Friday, May 04, 2007

Ian's bedroom

Ian's bedroom
Originally uploaded by kbreenbo.
When I was little -- and I was little, very small for my age -- I would lie on my belly on the floor and read our huge National Geographic atlas. I have a more recent edition now, and it seems big, but not gigantic. When I was small, the atlas was gigantic. It was out of date, but I read it cover to cover. (Later, in the map geography component of ninth-grade social studies, I was puzzled at some of the changes. It hadn't occurred to me before that the map I learned when I was on my belly reading the atlas at age 4 wasn't static, aside from the big changes of the world wars that my mother pointed out.) I loved reading the legends and finding out where paper was made, and sheep were raised. I loved trying to figure out city populations from the sizes of the dots. We had a globe with a relief surface, I would run my fingers over the mountains with my eyes closed.

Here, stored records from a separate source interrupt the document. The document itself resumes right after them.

(** * gotirc: the Twitch chat client of [client.go]

    A shallow embedding of [client.go] (package [gotirc]) and the properties
    of its connection life cycle, its rate-limited sender and its dispatcher.

    Go strings are byte strings: [string] with one [ascii] per byte.
    A method of [*Client] is a computation in the monad [M]: it reads and
    updates the client and either returns or panics.  What a method does to
    the world outside the [Client] struct (bytes flushed to the transport,
    [time.Sleep], listener invocations, debug log lines, dial attempts) is
    appended to the [events] field, oldest first. *)

From Stdlib Require Import ZArith Floats Ascii String DecimalString Lia.
From stdpp Require Import base option list strings gmap.

Local Open Scope string_scope.
Local Open Scope Z_scope.

(** ** Go's [strings] package and string slicing *)

Module strings.

(** [strings.HasPrefix(s, prefix)] *)
Definition HasPrefix (s pre : string) : bool := String.prefix pre s.

(** [strings.HasSuffix(s, suffix)] *)
Definition HasSuffix (s suf : string) : bool :=
  (String.length suf <=? String.length s)%nat
  && String.eqb
       (String.substring (String.length s - String.length suf)
          (String.length suf) s) suf.

(** [strings.Join(elems, sep)] *)
Definition Join (elems : list string) (sep : string) : string :=
  String.concat sep elems.

(** [s[n:]], defined when [n <= len(s)] *)
Definition sliceFrom (n : nat) (s : string) : option string :=
  if (n <=? String.length s)%nat
  then Some (String.substring n (String.length s - n) s)
  else None.

(** [s[0]] *)
Definition first (s : string) : option ascii := String.get 0 s.

End strings.

(** ** Errors *)

(** A Go [error] value, identified by its [Error()] text.  [errorsNew] stands
    for the values built by [errors.New] and [fmt.Errorf]; [netError] for the
    errors reported by [net], [bufio] and [io]. *)
Inductive error : Type :=
| errorsNew (msg : string)
| netError (msg : string).

Definition Error (e : error) : string :=
  match e with errorsNew msg => msg | netError msg => msg end.

Definition EOF : error := netError "EOF".
Definition ErrClosed : error := netError "use of closed network connection".

(** ** [fmt.Sprintf]

    The fragment of [fmt.Sprintf] that [client.go] exercises.  Operands are
    strings, ints and errors.  A directive is [%], then flags, a decimal
    width and a decimal precision, then the verb; [%%] prints a percent
    sign.  [%s] and [%v] print a string or an error, [%d] and [%v] an int.
    A directive whose operand is missing prints [%!verb(MISSING)], a format
    that ends inside a directive prints [%!(NOVERB)], operands left over are
    reported as [%!(EXTRA ...)].  Outside the fragment: padding and
    truncation by width and precision (the formats that [client.go] applies
    to operands have none), the other verbs Go accepts for an operand, such
    as [%q] and [%x] (printed here as a verb the operand does not support),
    [*] widths, [[n]] operand indexes and verbs outside ASCII. *)
Module fmt.

Inductive arg : Type :=
| argString (s : string)
| argInt (z : Z)
| argError (e : error).
Lemma importLoop_dense (depositJSON : list (option deposit.DepositDataJSON)) :
  forall (i : Z) (acc m : gmap Z deposit.Deposit_Data),
    (forall k, i <= k -> acc !! k = None) ->
    deposit.importLoop depositJSON i acc = Return (inr m) ->
    size m = (size acc + length depositJSON)%nat
    /\ (forall j, (j < length depositJSON)%nat ->
          exists input d,
            depositJSON !! j = Some (Some input)
            /\ deposit.depositJSONToDepositData input = inr d
            /\ m !! (i + Z.of_nat j) = Some d)
    /\ (forall k, ~ (i <= k < i + Z.of_nat (length depositJSON)) ->
          m !! k = acc !! k).
Proof.
  induction depositJSON as [| [input |] rest IH]; intros i acc m Hfresh.
  - intros [= <-]. cbn. split; [lia |]. split; [intros j Hj; lia | done].
  - cbn [deposit.importLoop].
    destruct (deposit.depositJSONToDepositData input) as [err | d] eqn:Hconv;
      [discriminate |].
    intros Hrun.
    destruct (IH (i + 1) (<[i := d]> acc) m) as (Hsize & Hin & Hout); [| exact Hrun |].
    { intros k Hk. rewrite lookup_insert_ne by lia. apply Hfresh. lia. }
    rewrite map_size_insert_None in Hsize by (apply Hfresh; lia).
    split; [cbn; lia |]. split.
    + intros [| j] Hj.
      * exists input, d. split; [done |]. split; [done |].
        rewrite Z.add_0_r, Hout by lia. apply lookup_insert_eq.
      * destruct (Hin j ltac:(cbn in Hj; lia)) as (input' & d' & Hj1 & Hj2 & Hj3).
        exists input', d'. split; [done |]. split; [done |].
        rewrite <- Hj3. f_equal. lia.
    + intros k Hk. cbn [length] in Hk.
      rewrite Hout by lia. apply lookup_insert_ne. lia.
  - discriminate.
Qed.
(** * scrape.py: xSOL fixed-APY divergence monitor

    A shallow embedding of [src/scrape.py] and the properties of its
    percent parser, row extractor, retrying fetcher, divergence evaluator
    and notifier.

    Conventions of the embedding.
    - A Python [str] / JavaScript string is a [text], the list of its code
      points; the development covers code points U+0000..U+00FF, held in
      [ascii].
    - A Python [float] is an IEEE 754 binary64 primitive [float].
    - Playwright, the page under observation and the HTTP transport are the
      environment: their answers are fields of [env], their effects are
      recorded in [world]. *)

From Stdlib Require Import ZArith String Ascii Bool Lia Floats List.
From Stdlib Require DecimalString.
Import ListNotations.

Set Implicit Arguments.
Set Warnings "-register-all".

(** ** Text *)

Module Text.

Definition text := list ascii.

Definition txt (s : string) : text := list_ascii_of_string s.

Definition code (c : ascii) : N := N_of_ascii c.

Definition in_range (lo hi : N) (c : ascii) : bool :=
  (lo <=? code c)%N && (code c <=? hi)%N.

(** [\d] of Python's [re] on [str]: the decimal digits. *)
Definition is_digit (c : ascii) : bool := in_range 48 57 c.

(** [\s] of Python's [re] on [str], i.e. [str.isspace]: TAB..CR, FS..US,
    SPACE, NEL and NBSP. *)
Definition py_space (c : ascii) : bool :=
  in_range 9 13 c || in_range 28 32 c
  || (code c =? 133)%N || (code c =? 160)%N.

(** White space and line terminators of ECMAScript, as stripped by
    [String.prototype.trim]. *)
Definition js_space (c : ascii) : bool :=
  in_range 9 13 c || (code c =? 32)%N || (code c =? 160)%N.

Fixpoint take_while (p : ascii -> bool) (s : text) : text :=
  match s with
  | c :: r => if p c then c :: take_while p r else []
  | [] => []
  end.

Fixpoint drop_while (p : ascii -> bool) (s : text) : text :=
  match s with
  | c :: r => if p c then drop_while p r else s
  | [] => []
  end.

(** [s.trim()] *)
Definition trim (s : text) : text :=
  rev (drop_while js_space (rev (drop_while js_space s))).

(** One code point of [s.toLowerCase()]: A-Z and the Latin-1 capitals
    (U+00C0..U+00DE but the multiplication sign) move up by 32. *)
Definition lower (c : ascii) : ascii :=
  if in_range 65 90 c
     || (in_range 192 222 c && negb (code c =? 215)%N)
  then ascii_of_N (code c + 32)
  else c.

Definition toLowerCase (s : text) : text := map lower s.

Fixpoint starts_with (needle s : text) : bool :=
  match needle, s with
  | [], _ => true
  | n :: needle', c :: s' => Ascii.eqb n c && starts_with needle' s'
  | _ :: _, [] => false
  end.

As an adult, I still love maps and atlases and globes, and as an educator, I have loved introducing them to children. I like to leave Me on the Map around a classroom, along with basic atlases (chosen according to the age of the child with durability in mind, if nothing else). For kids of kindergarten age, I like to draw small maps with them, of the playground, or the classroom, or even items on a table. From there, the street can be mapped, or the block, or a neighborhood, labeled with places important to the children.

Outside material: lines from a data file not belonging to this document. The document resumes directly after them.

(** ** Loading code *)

(** C4: [load_string] either succeeds, the source being valid, and leaves
    exactly the compiled chunk on top of the stack, or throws a compile
    error whose message is the runtime's diagnostic (the very string it
    pushed on the stack), which is never empty; [load_file] likewise. *)
Theorem load_outcome (rt : runtime) (s fname : string) (st : state) :
  match load_string rt s st with
  | (Ok _, st') =>
      rt_parse rt s = None /\ stack st' = VFunction (FChunk s s) :: stack st
  | (Err e, st') =>
      exists line reason,
        rt_parse rt s = Some (line, reason) /\
        e = CompileError (syntax_diagnostic s line reason) /\
        stack st' = VString (syntax_diagnostic s line reason) :: stack st /\
        syntax_diagnostic s line reason <> ""
  end /\
  match load_file rt fname st with
  | (Ok _, st') =>
      exists contents,
        rt_open rt fname = inr contents /\
        rt_parse rt (skip_comment contents) = None /\
        stack st' = VFunction (FChunk ("@" +:+ fname) (skip_comment contents)) :: stack st
  | (Err e, st') =>
      exists msg,
        e = CompileError msg /\ stack st' = VString msg :: stack st /\ msg <> ""
  end.
Proof.
  split.
  - unfold load_string, load_with, bind, lift, luaL_loadstring, luaL_loadbuffer.
    destruct (rt_parse rt s) as [[line reason]|] eqn:Hp; simpl.
    + exists line, reason. repeat split; try reflexivity.
      apply syntax_diagnostic_nonempty.
    + split; reflexivity.
  - unfold load_file, load_with, bind, lift, luaL_loadfile, luaL_loadbuffer.
    destruct (rt_open rt fname) as [serr|contents] eqn:Ho; simpl.
    + eexists. repeat split. discriminate.
    + destruct (rt_parse rt (skip_comment contents)) as [[line reason]|] eqn:Hp;
        simpl.
      * eexists. repeat split. apply syntax_diagnostic_nonempty.
      * exists contents. repeat split; assumption || reflexivity.
Qed.

(** ** Protected calls *)

(** C5: when the called function raises, [pcall] throws a runtime error
    whose message is the string form of the error object, and leaves that
    error object on top, in place of the function and its arguments; with
    no message handler the error object is the raised value itself. *)
Theorem pcall_raise (rt : runtime) (st : state) (nargs nresults errfunc : Z)
    (g1 : gmap string value) (e : value) :
  0 <= nargs ->
  nargs + 1 <= lua_gettop st ->
  (errfunc = 0 \/ index2value (stack st) errfunc <> None) ->
  call_value rt (nth (Z.to_nat nargs) (stack st) VNil)
    (rev (firstn (Z.to_nat nargs) (stack st))) (globals st) = (g1, Raised e) ->
  exists errobj g2,
    pcall rt nargs nresults errfunc st =
      (Err (RuntimeError (tostring_value errobj)),
       mk_state (errobj :: skipn (S (Z.to_nat nargs)) (stack st)) g2 (next_id st)) /\
    (errfunc = 0 -> errobj = e).
Proof.
  intros Hn Hlen Hh Hcall. unfold pcall.
  assert (E1 : (nargs <? 0) = false) by (apply Z.ltb_ge; lia).
  assert (E2 : (Z.of_nat (length (stack st)) <? nargs + 1) = false)
    by (apply Z.ltb_ge; unfold lua_gettop in Hlen; lia).
  rewrite E1, E2. simpl orb. cbv zeta.
  destruct (Z.eqb_spec errfunc 0) as [E0|E0].
  - rewrite Hcall. exists e, g1. split; reflexivity.
  - destruct (index2value (stack st) errfunc) as [hv|] eqn:Hi;
      [|destruct Hh as [Hh|Hh]; [contradiction|congruence]].
    simpl. rewrite Hcall.
    destruct (handle_error rt hv e g1) as [g2 errobj].
    exists errobj, g2. split; [reflexivity|]. intros; contradiction.
Qed.

Definition boom_chunk : value := VFunction (FChunk "error('boom')" "error('boom')").

Lemma pcall_raise_witness :
  (0 <= 0 /\ 0 + 1 <= lua_gettop (push_value boom_chunk empty_state) /\
   (0 = 0 \/ index2value (stack (push_value boom_chunk empty_state)) 0 <> None) /\
   call_value sample_rt (nth 0 (stack (push_value boom_chunk empty_state)) VNil)
     (rev (firstn 0 (stack (push_value boom_chunk empty_state))))
     (globals (push_value boom_chunk empty_state)) = (∅, Raised (VString "boom"))) /\
  exists errobj g2,
    pcall sample_rt 0 0 0 (push_value boom_chunk empty_state) =
      (Err (RuntimeError (tostring_value errobj)),
       mk_state (errobj :: skipn 1 (stack (push_value boom_chunk empty_state))) g2 0%nat) /\
    (0 = 0 -> errobj = VString "boom").
Proof.
  split.
  - split; [lia|]. split; [vm_compute; discriminate|].
    split; [left; reflexivity|]. reflexivity.
  - apply (pcall_raise sample_rt (push_value boom_chunk empty_state) 0 0 0 ∅);
      [lia | vm_compute; discriminate | left; reflexivity | reflexivity].
Defined.

(** C9 (amended): loading a syntactically valid script whose chunk returns
    without raising, then calling it with [pcall(0, 0, 0)], succeeds and
    leaves the stack exactly as before the load (the chunk consumed, no
    result kept). *)
Theorem load_pcall_depth (rt : runtime) (s : string) (st : state)
    (g' : gmap string value) (rs : list value) :
  rt_parse rt s = None ->
  rt_call rt (FChunk s s) [] (globals st) = (g', Returned rs) ->
  exec_ops rt [OpLoadString s; OpPcall 0 0 0] st
  = (Ok tt, mk_state (stack st) g' (next_id st)).
Proof.
  intros Hp Hc. simpl. unfold bind, load_string, load_with, bind, lift,
    luaL_loadstring, luaL_loadbuffer.
  rewrite Hp. simpl. unfold pcall. simpl.
  assert (E : (Z.of_nat (S (length (stack st))) <? 0 + 1) = false)
    by (apply Z.ltb_ge; lia).
  rewrite E, Hc. reflexivity.
Qed.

It's not important exactly how they're introduced, except that materials are left around with ready access (inflatable globes are cheap and fun), and that the children's interests lead the way.

When I saw this picture, "Ian's Bedroom," I immediately wanted to be four, and to have wallpaper like this in my own room. I wouldn't paper a classroom like this (too busy, especially if the kids' own artwork is displayed), but I'd certainly paper a rec room or a bedroom or a cafeteria with this wonderful giant map.